Como compreender esse absurdo esforço de produção que os levava a fabricar produtos alimentares sem sabor, ou mesmo de mau sabor, ou até venenosos, se os métodos clássicos de produção alimentar bastavam para produzir comida para todos, comida boa, dessa que sustenta a vida e dá prazer aos sentidos? Como compreender os tortuosos métodos (designados à época por outra enigmática palavra arcaica, o marketing) destinados a obrigar toda a gente a consumir comida mal-saborosa e venenosa em vez das boas iguarias dispostas ali mesmo na caixa ao lado?

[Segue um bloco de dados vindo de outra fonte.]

(** * Ultimate tic-tac-toe: a shallow embedding of [game.py]

    The development follows the source file top to bottom: the pydantic
    models [SmallBoard] and [Board], the line editor [blessed_input], the
    rendering functions, the rules stubs ([makeMove], [checkSmallWin],
    [checkWin], [checkSmallDraw], [checkDraw]), [safe_int] and the game
    loop.  Python integers are [Z], Python strings are lists of Unicode
    code points, printing is an explicit list of output events and an
    uncaught exception is an explicit result. *)

From Stdlib Require Import ZArith List Bool String Ascii DecimalString Lia.
Import ListNotations.
Local Open Scope Z_scope.

(** ** Python values *)

Module Py.

(** A Python [str] is a sequence of code points; [len] counts them. *)
Definition char := N.
Definition str := list char.

(** A string literal of the source (all of them are ASCII). *)
Definition lit (s : string) : str := map N_of_ascii (list_ascii_of_string s).

Fixpoint str_eqb (a b : str) : bool :=
  match a, b with
  | [], [] => true
  | x :: a', y :: b' => N.eqb x y && str_eqb a' b'
  | _, _ => false
  end.

(** [x in l] for a list of strings and for a list of integers. *)
Definition str_in (x : str) (l : list str) : bool := existsb (str_eqb x) l.
Definition int_in (x : Z) (l : list Z) : bool := existsb (Z.eqb x) l.

(** [str(n)] and [f"{n}"] for an integer. *)
Definition str_of_int (n : Z) : str := lit (NilEmpty.string_of_int (Z.to_int n)).

(** The exceptions the program can raise. *)
Inductive exn :=
| IndexError
| Exception (msg : str).

(** What the dynamically typed parts of the program hold: the value of a
    function whose body is [pass], and the values an [if] tests. *)
Inductive obj :=
| None_
| Bool_ (b : bool)
| Int_ (n : Z)
| Str_ (s : str).

(** Truth value testing, as [if x:] does it. *)
Definition truthy (x : obj) : bool :=
  match x with
  | None_ => false
  | Bool_ b => b
  | Int_ n => negb (n =? 0)
  | Str_ s => negb (Nat.eqb (List.length s) 0)
  end.

(** [s[i]] for a non-negative constant [i]: a one-character string, or
    [IndexError]. *)
Definition getitem (s : str) (i : nat) : option str :=
  match nth_error s i with
  | Some c => Some [c]
  | None => None
  end.

End Py.
Import Py.

(** ** Output and exceptions

    [print] appends to the terminal; a computation yields what it printed
    and either a value or the exception that ended it. *)

Record Terminal := { height : Z }.
(** * Further properties of [get_granite_response] *)


(** X2.  With both credentials set, what a call returns and what it prints
    depend on the transport's answer alone: two calls whose transports
    answer alike return the same value and print the same lines, whatever
    the credentials and the prompts are.  The credentials go into the
    request and nowhere else. *)
Theorem X2_outcome_depends_on_answer_only (py : python) (g1 g2 : globals)
  (post1 post2 : Transport) (prompt1 prompt2 : string) :
  configured g1 = true ->
  configured g2 = true ->
  post1 (make_request g1 prompt1) = post2 (make_request g2 prompt2) ->
  returned py g1 post1 prompt1 = returned py g2 post2 prompt2 /\
  prints (effects py g1 post1 prompt1) = prints (effects py g2 post2 prompt2).
Proof.
  intros H1 H2 H. unfold returned, effects.
  destruct (post2 (make_request g2 prompt2)) as [resp | f] eqn:E.
  - destruct (is_error_status (status_code resp)) eqn:Hstatus.
    + rewrite (call_error_status py g1 post1 prompt1 H1 resp H Hstatus),
        (call_error_status py g2 post2 prompt2 H2 resp E Hstatus).
      destruct (can_print py (line_92 (status_code resp) (text resp)));
        split; reflexivity.
    + destruct (json_ resp) as [response_data | e] eqn:Hjson.
      * rewrite (call_decoded py g1 post1 prompt1 H1 resp _ H Hstatus Hjson),
          (call_decoded py g2 post2 prompt2 H2 resp _ E Hstatus Hjson).
        destruct (has_results response_data) as [[|] | e];
          [destruct (first_generated_text response_data)
          | destruct (can_print py (line_82 response_data)) |];
          split; reflexivity.
      * rewrite (call_json_raises py g1 post1 prompt1 H1 resp _ H Hstatus Hjson),
          (call_json_raises py g2 post2 prompt2 H2 resp _ E Hstatus Hjson).
        destruct e; cbn [isinstance];
          try (split; reflexivity);
          match goal with
          | |- context [can_print py ?line] =>
              destruct (can_print py line); split; reflexivity
          end.
  - rewrite (call_post_fault py g1 post1 prompt1 H1 f H),
      (call_post_fault py g2 post2 prompt2 H2 f E).
    destruct f; cbn [isinstance exn_of_post_fault];
      try (split; reflexivity).
    destruct (can_print py (line_99 (OtherException name))); split; reflexivity.
Qed.

(** Two sets of credentials and two prompts in front of one answer. *)
Lemma X2_witness :
  returned example_python example_globals (answering 500 body_aspirin) example_prompt
  = returned example_python
      {| ibm_api_key := Some "other-key"; ibm_project_id := Some "project-2" |}
      (answering 500 body_aspirin) "Is coffee healthy?" /\
  prints (effects example_python example_globals (answering 500 body_aspirin)
            example_prompt)
  = prints (effects example_python
              {| ibm_api_key := Some "other-key"; ibm_project_id := Some "project-2" |}
              (answering 500 body_aspirin) "Is coffee healthy?").
Proof.
  apply (X2_outcome_depends_on_answer_only example_python example_globals
           {| ibm_api_key := Some "other-key"; ibm_project_id := Some "project-2" |}
           (answering 500 body_aspirin) (answering 500 body_aspirin));
    reflexivity.
Defined.

(** X3.  Line 80 returns what it finds under "generated_text" as it is:
    when the first result is an object that has the key, the call returns
    its value whatever its JSON type, so a function declared [-> str] can
    return [None], a number, a list or a dict. *)
Theorem X3_generated_text_of_any_type (py : python) (g : globals) (post : Transport)
  (prompt_text : string) (resp : Response)
  (items first : list (string * value)) (rest : list value) (generated : value) :
  configured g = true ->
  post (make_request g prompt_text) = inl resp ->
  is_error_status (status_code resp) = false ->
  json_ resp = Ok (VDict items) ->
  dict_get "results" items = Some (VList (VDict first :: rest)) ->
  dict_get "generated_text" first = Some generated ->
  returned py g post prompt_text = Ok generated.
Proof.
  intros Hg Hpost Hstatus Hjson Hresults Htext.
  apply (returned_decoded py g post prompt_text resp (VDict items) _
           Hg Hpost Hstatus Hjson).
  - apply (has_results_nonempty _ _ _ Hresults).
  - apply (first_generated_text_present _ _ _ _ Hresults Htext).
Qed.

(** A generation whose text is [null]. *)
Lemma X3_witness :
  json_loads example_python body_null_text
  = Ok (VDict [("results", VList [VDict [("generated_text", VNone)]])]) /\
  returned example_python example_globals (answering 200 body_null_text) example_prompt
  = Ok VNone.
Proof.
  split; [reflexivity |].
  apply (X3_generated_text_of_any_type example_python example_globals _ _
           (http_response example_python 200 body_null_text)
           [("results", VList [VDict [("generated_text", VNone)]])]
           [("generated_text", VNone)] []);
    reflexivity.
Defined.

(** X4.  With both credentials set, when [requests.post] raises a
    [ConnectionError] that is not a timeout ([SSLError] and [ProxyError]
    included), the call returns the "could not connect" text. *)
Theorem X4_connection_failure (py : python) (g : globals) (post : Transport)
  (prompt_text : string) (f : post_fault) :
  configured g = true ->
  post (make_request g prompt_text) = inr f ->
  f = post_ConnectionError \/ f = post_SSLError \/ f = post_ProxyError ->
  returned py g post prompt_text = Ok (VStr MSG_NO_CONNECTION) /\
  prints (effects py g post prompt_text)
  = [[Text "Error: Could not connect to IBM Granite API. Check network and API URL."]].
Proof.
  intros Hg Hpost Hf. unfold returned, effects.
  rewrite (call_post_fault py g post prompt_text Hg f Hpost).
  destruct Hf as [-> | [-> | ->]]; split; reflexivity.
Qed.

Lemma X4_witness :
  returned example_python example_globals (failing post_SSLError) example_prompt
  = Ok (VStr MSG_NO_CONNECTION) /\
  prints (effects example_python example_globals (failing post_SSLError) example_prompt)
  = [[Text "Error: Could not connect to IBM Granite API. Check network and API URL."]].
Proof.
  apply (X4_connection_failure example_python example_globals (failing post_SSLError)
           example_prompt post_SSLError);
    [reflexivity | reflexivity | right; left; reflexivity].
Defined.
(** The body of the [for] loop: the buffer afterwards, what was printed, and
    whether the loop goes on or the goroutine returns. *)
Definition iteration (buf : slice) (ev : event)
  : result (slice * option TelemetryRecord * control) :=
  match ev_recv ev with
  | Timeout =>
      if ev_done ev then Ret (buf, None, Return) else Ret (buf, None, Continue)
  | Failure =>
      if ev_done ev then Ret (buf, None, Return) else Ret (buf, None, Continue)
  | Datagram d =>
      let '(buf', n) := ReadFromUDP buf d in
      r <- handleDatagram buf' n ;;
      Ret (buf', r, Continue)
  end.

(** How a run of the goroutine over a finite sequence of receive outcomes
    ends: it returned, the process died of a panic, or it is still
    receiving. *)
Inductive ending : Type :=
| Returned
| Crashed
| Receiving.

Fixpoint readLoop (buf : slice) (evs : list event)
  : list TelemetryRecord * ending :=
  match evs with
  | [] => ([], Receiving)
  | ev :: rest =>
      match iteration buf ev with
      | Panic => ([], Crashed)
      | Ret (_, _, Return) => ([], Returned)
      | Ret (buf', r, Continue) =>
          let '(out, e) := readLoop buf' rest in
          (match r with Some x => x :: out | None => out end, e)
      end
  end.

(** The goroutine as [main] starts it: [buf := make([]byte, 2048)]. *)
Definition receiveTask (evs : list event) : list TelemetryRecord * ending :=
  readLoop (make 2048) evs.

(* ------------------------------------------------------------------ *)
(** ** The earlier decoder of [cmd/sniffer/main.go] *)

(** The pair of a Heartbeat pointer and an error: the heartbeat, or the
    message of the error. *)
Definition parseMAVLinkPacket (buf : slice) (n : Z)
  : result (Heartbeat + string) :=
  invalid <- (if n <? 10 then Ret true
              else b0 <- index buf 0 ;; Ret (negb (Byte.eqb b0 xfd))) ;;
  if (invalid : bool) then Ret (inr "not a valid MAVLink v2 packet"%string)
  else
    b1 <- index buf 1 ;;
    let payloadLen := u8 b1 in
    b7 <- index buf 7 ;;
    b8 <- index buf 8 ;;
    b9 <- index buf 9 ;;
    let msgID := or32 (or32 (u8 b7) (shl32 (u8 b8) 8)) (shl32 (u8 b9) 16) in
    if negb (msgID =? 0) || negb (payloadLen =? 9)
    then Ret (inr "not a HEARTBEAT message"%string)
    else if n <? 10 + 9 + 2 then Ret (inr "packet too short"%string)
    else
      payload <- reslice buf 10 (10 + 9) ;;
      ty <- index payload 4 ;;
      ap <- index payload 5 ;;
      bm <- index payload 6 ;;
      q <- reslice payload 0 4 ;;
      cm <- LittleEndian_Uint32 q ;;
      st <- index payload 7 ;;
      Ret (inl (mkHeartbeat ty ap bm cm st)).
(** "Update simulation" and "Store historical data". *)
Definition update_simulation
    (task_type : string) (task_params : gmap string Q)
    (timestamp : Q) (rnd : string -> Q) (s : Session) : Session :=
  let cells :=
    map (fun kc =>
           (fst kc, simulate_battery_operation (snd kc) task_type task_params (rnd (fst kc))))
        (cells_data s) in
  let hist :=
    foldl (fun acc kc => Py.append acc (hist_record timestamp kc))
      (historical_data s) cells in
  {| cells_data := cells;
     task_sequence := task_sequence s;
     current_task_step := current_task_step s;
     task_start_time := task_start_time s;
     simulation_running := simulation_running s;
     historical_data := hist |}.

(** One run of the script with no button pressed: the current task is
    read first, then the sequence is advanced, then the cells are updated
    if the simulation is still running. *)
Definition rerun (clk : Clock) (rnd : string -> Q) (s : Session) : option Session :=
  let '(task_type, task_params) := current_task s in
  s ← sequence_step clk s;
  if simulation_running s
  then Some (update_simulation task_type task_params (now_stamp clk) rnd s)
  else Some s.

(** The script run again and again, one clock and one random source per
    run. *)
Fixpoint reruns (ticks : list (Clock * (string -> Q))) (s : Session) : option Session :=
  match ticks with
  | [] => Some s
  | (clk, rnd) :: rest => s ← rerun clk rnd s; reruns rest s
  end.
Definition startShContent : string :=
  unlines [
    "#!/bin/bash";
    "cd " +:+ DATA_DIR +:+ " || exit";
    SERVER_DIR +:+ "/run.sh +exec server.cfg"
  ].

Definition serviceContent : string :=
  nl +:+ unlines [
    "[Unit]";
    "Description=FiveM Server";
    "After=network.target";
    "";
    "[Service]";
    "Type=simple";
    "User=" +:+ FIVEM_USER;
    "Group=" +:+ FIVEM_USER;
    "WorkingDirectory=" +:+ DATA_DIR;
    "ExecStart=" +:+ startScriptPath;
    "Restart=on-failure";
    "RestartSec=5s";
    "";
    "[Install]";
    "WantedBy=multi-user.target"
  ].

Definition not_root_msg : string :=
  "This script must be run as root. Please use 'sudo node deploy_fivem.js'.".
Definition install_failed_msg : string := "Failed to download or extract FXServer.".
Definition firewall_query : string :=
  "[ACTION] Enable the firewall (UFW)? This may disconnect your SSH session if port 22 is not allowed. (y/N): ".

(** Lines 55-59. *)
Definition check_root (E : DeployEnv) : DM unit :=
  demit (EGetuid (uid E)) ;;
  if negb (is_root (uid E)) then error not_root_msg ;; lift (process_exit 1)
  else dret tt.

(** Lines 62-69. *)
Definition create_user (E : DeployEnv) : DM unit :=
  step "Step 1: Creating dedicated user" ;;
  ok <- lift (execSync (base E) id_cmd) ;;
  if ok then warn ("User '" +:+ FIVEM_USER +:+ "' already exists. Skipping creation.")
  else
    run E useradd_cmd false ;;
    success ("User '" +:+ FIVEM_USER +:+ "' created.").

(** Lines 72-75. *)
Definition create_directories (E : DeployEnv) : DM unit :=
  step "Step 2: Creating directory structure" ;;
  s <- lift (existsSync SERVER_DIR) ;;
  (if s then dret tt else mkdirSync E SERVER_DIR) ;;
  d <- lift (existsSync DATA_DIR) ;;
  (if d then dret tt else mkdirSync E DATA_DIR) ;;
  success ("Directories created: " +:+ SERVER_DIR +:+ " and " +:+ DATA_DIR).

(** Lines 80-103: the body of the [try] block. *)
Definition fetch_and_extract (E : DeployEnv) : DM unit :=
  info "Finding latest FXServer build..." ;;
  data <- lift (axios_get (base E) LATEST_URL) ;;
  build <- match latestBuild data with
           | Some b => dret b
           | None => lift (throw NullMatchError)
           end ;;
  info ("Downloading from " +:+ downloadUrl build) ;;
  lift (download (base E) (downloadUrl build) downloadPath) ;;
  success "Download complete. Extracting..." ;;
  run E tar_cmd false ;;
  lift (unlinkSync (base E) downloadPath) ;;
  success "FXServer extracted.".

(** Lines 105-109: the [catch] block. *)
Definition abandon (e : JsError) : DM unit :=
  error install_failed_msg ;;
  lift (log ConsoleError (Thrown e)) ;;
  lift (process_exit 1).

(** Lines 112-118. *)
Definition clone_data (E : DeployEnv) : DM unit :=
  step "Step 4: Cloning cfx-server-data" ;;
  n <- readdir_length E DATA_DIR ;;
  if (n =? 0)%nat then
    run E clone_cmd false ;; success "cfx-server-data cloned."
  else warn "server-data directory is not empty. Skipping clone.".

(** Lines 121-157. *)
Definition write_configuration (E : DeployEnv) : DM unit :=
  step "Step 5: Creating configuration files" ;;
  writeFileSync E serverCfgPath serverCfgContent ;;
  writeFileSync E startScriptPath startShContent ;;
  chmodSync E startScriptPath "755" ;;
  success "server.cfg and start.sh created.".
(** An elementwise binary operation with broadcasting. *)
Definition broadcast2 {A B C : Type} (f : A -> B -> C)
    (M : ndarray A) (N : ndarray B) : result (ndarray C) :=
  (r <- broadcast_dim (shape0 M) (shape0 N) ;;
   c <- broadcast_dim (shape1 M) (shape1 N) ;;
   Ok (mk_array r c
         (fun i j => f (item M (stretch (shape0 M) i) (stretch (shape1 M) j))
                       (item N (stretch (shape0 N) i) (stretch (shape1 N) j)))))%result.

(** [M + N] and [M - N] on float arrays. *)
Definition add (M N : ndarray R) : result (ndarray R) := broadcast2 Rplus M N.
Definition subtract (M N : ndarray R) : result (ndarray R) := broadcast2 Rminus M N.

(** A boolean entry used in arithmetic counts as 1.0 or 0.0. *)
Definition float_of_bool (b : bool) : R := if b then 1 else 0.

(** [M * B] for a float array [M] and a boolean array [B]. *)
Definition multiply_mask (M : ndarray R) (B : ndarray bool) : result (ndarray R) :=
  broadcast2 (fun x b => x * float_of_bool b) M B.

(** [c * M] for a scalar [c]. *)
Definition scale (c : R) (M : ndarray R) : ndarray R :=
  mk_array (shape0 M) (shape1 M) (fun i j => c * item M i j).

(** [M -= N]: the result is written into [M], so the broadcast shape must
    be the shape of [M]. *)
Definition isub (M N : ndarray R) : result (ndarray R) :=
  (D <- subtract M N ;;
   if ((shape0 D =? shape0 M) && (shape1 D =? shape1 M))%nat
   then Ok D else ValueError)%result.

(** [np.linalg.norm(M)]: the Frobenius norm. *)
Definition norm (M : ndarray R) : R :=
  sqrt (np_sum (mk_array (shape0 M) (shape1 M) (fun i j => Rabs (item M i j) ^ 2))).

(** ** compute_cost *)

(** [(X @ Theta.T - Y) * has_rating], the expression shared by
    [compute_cost] and both gradient lines of [update]. *)
Definition masked_error (X Theta Y : ndarray R) (has_rating : ndarray bool)
  : result (ndarray R) :=
  (P <- matmul X (transpose Theta) ;;
   D <- subtract P Y ;;
   multiply_mask D has_rating)%result.

Definition compute_cost (X Theta Y : ndarray R) (has_rating : ndarray bool) (reg : R)
  : result R :=
  (error <- masked_error X Theta Y has_rating ;;
   G <- matmul error (transpose error) ;;
   let squared_diff := np_sum G / 2 in
   let penalty := reg / 2 * (norm X ^ 2 + norm Theta ^ 2) in
   Ok (squared_diff + penalty))%result.

(** ** update *)

(** Line [dX = ((X @ Theta.T - Y) * has_rating) @ Theta + reg * X]. *)
Definition dX (X Theta Y : ndarray R) (has_rating : ndarray bool) (reg : R)
  : result (ndarray R) :=
  (E <- masked_error X Theta Y has_rating ;;
   M <- matmul E Theta ;;
   add M (scale reg X))%result.

(** Line [dTheta = ((X @ Theta.T - Y) * has_rating).T @ X + reg * Theta]. *)
Definition dTheta (X Theta Y : ndarray R) (has_rating : ndarray bool) (reg : R)
  : result (ndarray R) :=
  (E <- masked_error X Theta Y has_rating ;;
   M <- matmul (transpose E) X ;;
   add M (scale reg Theta))%result.

(** The function on the contents of the two arrays: both gradients are
    evaluated before the first in-place subtraction.  [Y.shape[0]] and
    [Y.shape[1]] are read into [ni], [nu] and not used. *)
Definition update (X Theta Y : ndarray R) (has_rating : ndarray bool) (reg alpha : R)
  : result (ndarray R * ndarray R) :=
  (gX <- dX X Theta Y has_rating reg ;;
   gTheta <- dTheta X Theta Y has_rating reg ;;
   X' <- isub X (scale alpha gX) ;;
   Theta' <- isub Theta (scale alpha gTheta) ;;
   Ok (X', Theta'))%result.

(** The same four statements on references.  NumPy arrays are objects and
    [-=] writes into its target, so [update] changes the arrays of its
    caller; the store maps an object to its current contents. *)
Definition store : Type := nat -> ndarray R.

Definition write (h : store) (p : nat) (M : ndarray R) : store :=
  fun q => if (q =? p)%nat then M else h q.

Definition update_in_place (h : store) (pX pTheta : nat)
    (Y : ndarray R) (has_rating : ndarray bool) (reg alpha : R) : result store :=
  (gX <- dX (h pX) (h pTheta) Y has_rating reg ;;
   gTheta <- dTheta (h pX) (h pTheta) Y has_rating reg ;;
   X' <- isub (h pX) (scale alpha gX) ;;
   let h1 := write h pX X' in
   Theta' <- isub (h1 pTheta) (scale alpha gTheta) ;;
   Ok (write h1 pTheta Theta'))%result.

(** ** train *)

(** [train] reads NumPy's global random generator and prints to the
    console.  The generator is a stream of standard-normal samples and the
    number of samples already drawn; the console is the list of
    (iteration, loss) pairs printed so far, oldest first. *)
Record rng : Type := mk_rng {
  samples : nat -> R;
  drawn : nat
}.

Record world : Type := mk_world {
  np_random : rng;
  stdout : list (nat * R)
}.

(** A computation that may change the world and may raise: what was
    printed before an exception stays printed. *)
Definition io (A : Type) : Type := world -> world * result A.

Definition ret_io {A : Type} (a : A) : io A := fun w => (w, Ok a).

Definition bind_io {A B : Type} (m : io A) (k : A -> io B) : io B :=
  fun w =>
    match m w with
    | (w', Ok a) => k a w'
    | (w', ValueError) => (w', ValueError)
    end.

Declare Scope io_scope.
Delimit Scope io_scope with io.
Notation "x <- m ;; k" := (bind_io m (fun x => k))
  (at level 61, m at next level, right associativity) : io_scope.
Notation "m ;; k" := (bind_io m (fun _ => k))
  (at level 61, right associativity) : io_scope.

Definition lift {A : Type} (r : result A) : io A := fun w => (w, r).

(** [print("Iteration {}, loss = {}".format(i, c))] *)
Definition print (line : nat * R) : io unit :=
  fun w => (mk_world (np_random w) (stdout w ++ [line]), Ok tt).

(** [np.random.randn(r, c)]: the next [r * c] samples, row by row. *)
Definition randn (r c : nat) : io (ndarray R) :=
  fun w =>
    let g := np_random w in
    (mk_world (mk_rng (samples g) (drawn g + r * c)) (stdout w),
     Ok (mk_array r c (fun i j => samples g (drawn g + i * c + j)%nat))).

(** [for i in idx: s = body(i, s)] *)
Fixpoint for_each {S : Type} (idx : list nat) (body : nat -> S -> io S) (s : S) : io S :=
  match idx with
  | [] => ret_io s
  | i :: rest => (s' <- body i s ;; for_each rest body s')%io
  end.

(** The body of the loop of [train] for iteration [i]. *)
Definition train_body (Y : ndarray R) (has_rating : ndarray bool) (reg alpha : R)
    (i : nat) (s : ndarray R * ndarray R) : io (ndarray R * ndarray R) :=
  let '(X, Theta) := s in
  ((if (i =? 0)%nat || (i mod 100 =? 0)%nat
    then (c <- lift (compute_cost X Theta Y has_rating reg) ;; print (i, c))
    else ret_io tt) ;;
   lift (update X Theta Y has_rating reg alpha))%io.

(** [range(n_iter)] is [seq 0 n_iter]; [n_factor] and [n_iter] are natural
    numbers here.  [X] and [Theta] are two distinct arrays, each referred
    to by one variable only, so the loop is modelled on their contents
    ([update_in_place_distinct] below). *)
Definition train (Y : ndarray R) (has_rating : ndarray bool) (reg alpha : R)
    (n_factor n_iter : nat) : io (ndarray R * ndarray R) :=
  let ni := shape0 Y in
  let nu := shape1 Y in
  (X <- randn ni n_factor ;;
   Theta <- randn nu n_factor ;;
   for_each (seq 0 n_iter) (train_body Y has_rating reg alpha) (X, Theta))%io.

(** ** The documented cost *)

(** The notebook states the cost it means to compute:
    J = 1/2 * (sum over rated (i,j) of (theta_j . x_i - y_ij)^2)
        + lambda/2 * (sum_i |x_i|^2 + sum_j |theta_j|^2).
    [J] is that formula, entry by entry, for [X] of shape (ni,k) and
    [Theta] of shape (nu,k). *)
Definition residual (X Theta Y : ndarray R) (has_rating : ndarray bool) (i j : nat) : R :=
  (sum_n (shape1 X) (fun l => item X i l * item Theta j l) - item Y i j)
  * float_of_bool (item has_rating i j).

Definition frobenius2 (M : ndarray R) : R :=
  sum_n (shape0 M) (fun i => sum_n (shape1 M) (fun j => item M i j * item M i j)).

Definition J (X Theta Y : ndarray R) (has_rating : ndarray bool) (reg : R) : R :=
  1 / 2 * sum_n (shape0 X) (fun i => sum_n (shape0 Theta) (fun j =>
            residual X Theta Y has_rating i j * residual X Theta Y has_rating i j))
  + reg / 2 * (frobenius2 X + frobenius2 Theta).

(** The shapes the notebook intends: [X] is (ni,k), [Theta] is (nu,k),
    [Y] and [has_rating] are (ni,nu). *)
Definition conforming (X Theta Y : ndarray R) (has_rating : ndarray bool) : Prop :=
  shape1 X = shape1 Theta /\
  shape0 Y = shape0 X /\ shape1 Y = shape0 Theta /\
  shape0 has_rating = shape0 X /\ shape1 has_rating = shape0 Theta.

(** What [np.sum(error @ error.T)] adds up: every entry of the (ni,ni)
    product, the off-diagonal ones included.  This is the sum over the
    columns [j] of the squared column sum of the masked residuals. *)
Definition column_sum_squares (X Theta Y : ndarray R) (has_rating : ndarray bool) : R :=
  sum_n (shape0 Theta) (fun j =>
    sum_n (shape0 X) (fun i => residual X Theta Y has_rating i j)
    * sum_n (shape0 X) (fun i => residual X Theta Y has_rating i j)).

Como compreender a apropriação (=sonegação à colectividade) do código genético das sementes, ou da água da chuva, ou do fundo dos mares, ou … Não, nada disto é de fácil entendimento para os nossos espectadores. Muitos deles têm-se visto na necessidade de recorrer a especialistas do foro psiquiátrico, por começarem a sofrer uma estranha dissociação: como digerir a ideia de sermos descendentes directos daqueles animais bárbaros, de haver algo de comum entre nós e esses seres capazes de negarem um prato de sopa a alguém, apenas por esse alguém não possuir um curioso objecto-fetiche chamado «moeda», ou por não ter uma profissão estável e continuada? De facto, os hábitos desses antepassados remotos eram tão bárbaros, tão maléficos, que a sua simples evocação continua a ter, séculos depois, a capacidade de provocar a alienação tão típica dessa época remota, com as correspondentes dissociações mentais.



Temos por isso, todos nós, de ajudar a esclarecer a polémica em curso, ainda que ela pareça tonta e avessa aos mais elementares princípios de abertura universal do conhecimento: deve-se ou não facultar livre e publicamente os testemunhos históricos do barbarismo dos séculos XIX-XXI?



Uma polémica difícil, emotiva, contraditória, de cujo andamento nas diversas comunidades mundiais iremos dando notícias regulares.